Ad Andrea tutte le storie d’amore vanno male, principalmente per il fatto che non gli piace essere uno che finge di avere delle storie d’amore, come invece fanno tutti. O almeno secondo lui. Ad Andrea tutte le storie vanno male, anche quando nessuno glielo chiede l’amore, perché pensa che stiano fingendo di non avere storie d’amore con lui, per non farlo scappare. Così, scappa. 
Ad Andrea gli vogliono tutti bene e così succede che spesso e volentieri lo chiamino con dei soprannomi, dei nomignoli, mai col suo nome vero e proprio, che i nomi veri e propri vanno bene per i documenti, mica per piantare l’amore su qualcuno, così come quando si conquista con fatica la cima di un monte. A lui piacciono quei nomi affettuosi che gli danno, così può fingere di non essere uno a cui non piace fingere di avere storie d’amore.
Ad Andrea dunque, proprio nessuno lo chiama col suo nome, nemmeno suo nonno, che lo chiama Dante.

“Dai Dante! Dai con quelle gambe secche lì! Dai che i fiumi son traditori, Dante!”

Tutti i mercoledì pomeriggio nella corsia tre, Andrea porta in scena la storia fantastica di Dante che impara a nuotare, per non morire annegato nel Po, come effettivamente fece in quell’estate lontana del ’46, sotto gli occhi del nonno, che da quando gli è partita un po’ la brocca, ha ritrovato quegli occhi lì, che lo fanno viaggiare nel tempo.
Tutti i mercoledì pomeriggio, Andrea indossa come una muta il cuore di Dante, che era uno di quelli che dovevano darsi da fare a schivar le pallottole, non l’amore, che invece lo aspettava a casa pregando che tornasse. Con le stesse braccia nervose con cui il povero Dante reggeva un fucile e sparava ai tedeschi, Andrea fende un’acqua che finge di essere blu perché vestita di mattonelle. 
Tutti i mercoledì pomeriggio, Andrea si ricorda di essere Andrea, il ragazzo che non sa fingere l’amore.
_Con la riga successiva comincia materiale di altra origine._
(** ** What an activity can do to the tables *)
Inductive ledger_effect (d : Database) : Database -> Prop :=
  | eff_none : ledger_effect d d
  | eff_user w now data : violation d (user_change (registered_user w now data)) = None ->
      ledger_effect d (add_user (registered_user w now data) d)
  | eff_wallet w now owner cur :
      violation d (InsWallet (Wallet.id (created_wallet w now owner cur)) owner cur) = None ->
      ledger_effect d (add_wallet (created_wallet w now owner cur) d)
  | eff_move x now m : sound_move d m -> move_valid d x m -> (exists n, txn_id x = uuid4 n) ->
      ledger_effect d (moved_db d x now m).

Inductive effect (d : Database) : Database -> Prop :=
  | eff_ledger d' : ledger_effect d d' -> effect d d'
  | eff_stamped t es : effect d (stamped d t es)
  | eff_bumped now e : effect d (bumped d now e).

(** ** Every activity has one of these effects *)
Lemma outcome_effect {R} w now g (f : Transaction.row -> Wallet.row -> R) r s' :
  (forall m, g = inr m -> sound_move (db w) m) ->
  outcome w now g f r s' -> ledger_effect (db w) (db s'.1).
Proof.
  intros Hg Ho. unfold outcome in Ho. destruct g as [e|m].
  - destruct Ho as [_ ->]. constructor.
  - destruct Ho as [(_ & (-> & _) & _)|(Hv & -> & _)]; [constructor|].
    apply eff_move; [auto|done|]. by exists (tick w).
Qed.

Lemma keyed_outcome_effect w now key i g r s' :
  (forall m, g = inr m -> sound_move (db w) m) ->
  keyed_outcome w now key i g r s' -> ledger_effect (db w) (db s'.1).
Proof.
  intros Hg. unfold keyed_outcome. destruct (known_key _ _); [|by apply outcome_effect].
  intros [_ ->]. constructor.
Qed.

Lemma front_effect {A} (p : prog A) w now :
  front A p -> keyed (db w) -> ledger_effect (db w) (db (run p (at_log w [] now)).2.1).
Proof.
  intros Hp Hk. destruct Hp.
  - pose proof (proj1 (wp_run _ _ _) (wp_register data w now)) as Ho. unfold register_outcome in Ho.
    destruct (email_taken _ _); [destruct Ho as [_ ->]; constructor|].
    destruct (violation _ _) eqn:Hv; [destruct Ho as [_ [-> _]]; constructor|].
    destruct Ho as [_ ->]. by apply eff_user.
  - pose proof (proj1 (wp_run _ _ _) (wp_create_wallet owner data w now)) as Ho.
    unfold create_wallet_outcome in Ho.
    destruct (wallet_of _ _ _); [destruct Ho as [_ ->]; constructor|].
    destruct (violation _ _) eqn:Hv; [destruct Ho as [_ [-> _]]; constructor|].
    destruct Ho as [_ ->]. by apply eff_wallet.
  - eapply outcome_effect; [|exact (proj1 (wp_run _ _ _) (wp_deposit _ _ _ w now Hk))].
    intros m. by apply deposit_sound.
  - destruct (decide (sender_id = TransferRequest.recipient_wallet_id data)) as [He|He].
    + pose proof (proj1 (wp_run _ _ _) (wp_transfer_same sender_id requester_id data key w now He))
        as [_ ->]. constructor.
    + eapply keyed_outcome_effect;
        [|exact (proj1 (wp_run _ _ _) (wp_transfer _ _ _ key w now Hk He))].
      intros m. by apply transfer_sound.
  - eapply keyed_outcome_effect; [|exact (proj1 (wp_run _ _ _) (wp_withdraw _ _ _ key w now Hk))].
    intros m. by apply withdraw_sound.
  - rewrite run_no_commit by done. constructor.
Qed.

Lemma activity_effect {A} (p : prog A) w now :
  activity A p -> keyed (db w) -> effect (db w) (db (run p (at_log w [] now)).2.1).
Proof.
  intros Hp Hk. destruct Hp; try (apply eff_ledger, front_effect; [by constructor|done]).
  - pose proof (proj1 (wp_run _ _ _) (wp_publish_turn deliver topic batch_size w now)) as [_ Ho].
    case_decide; destruct Ho as [_ ->]; [apply eff_ledger, eff_none|apply eff_stamped].
  - pose proof (proj1 (wp_run _ _ _) (wp_handle_event_any payload w now)) as [->|(t & e & ->)];
      [apply eff_ledger, eff_none|apply eff_bumped].
Qed.

(** *** The effects keep the tables sound *)
Lemma stamped_wf d t es : wf d -> wf (stamped d t es).
Proof.
  intros Hw. apply with_outbox_wf; [| |done].
  - intros i e He. destruct (stamped_event d t es i e He) as (e' & He' & Hs & _). eauto.
  - intros i e' He'. destruct (outbox_events d !! i) eqn:E; [eauto|].
    apply (stamped_none d t es i) in E. simpl in E. congruence.
Qed.

Lemma effect_wf d d' : effect d d' -> wf d -> wf d'.
Proof.
  intros [d1 [|w now data Hv|w now owner cur Hv|x now m Hs Hv _]|t es|now e] Hd;
    eauto using add_user_wf, move_wf, stamped_wf, bumped_wf.
  by apply add_wallet_wf.
Qed.

Lemma activity_commits {A} (p : prog A) : activity A p -> commits_le 1 p.
Proof.
  destruct 1; eauto using commits_register, commits_wallet, commits_deposit, commits_transfer,
    commits_withdraw, commits_publish_turn, commits_handle_event.
  apply (commits_mono 0 1); [lia|done].
Qed.

Lemma step_effect w w' : step w w' -> keyed (db w) -> effect (db w) (db w').
Proof.
  intros [A p now Hp|A p now n Hp] Hk; [by apply activity_effect|].
  destruct (run_upto_one_commit p n (at_log w [] now)) as [->| ->];
    [by apply activity_commits|apply eff_ledger; constructor|by apply activity_effect].
Qed.

Lemma step_numbered_world w w' : step w w' ->
  numbered (next_seq w) (db w) -> numbered (next_seq w') (db w').
Proof.
  intros [A p now Hp|A p now n Hp] Hn.
  - by apply (run_numbered p (at_log w [] now)).
  - by apply (run_upto_numbered p n (at_log w [] now)).
Qed.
Partendo dalla testa, Andrea è composto quasi esclusivamente da cuori, tenuti bene come tanti vestiti in un armadio. Si racconta che i più fortunati, quelli che ne hanno visto e toccato qualcuno, ne abbiano gioito e poi abbiano rimesso tutto a posto al riparo da sguardi indiscreti, come gentilmente richiesto dal proprietario.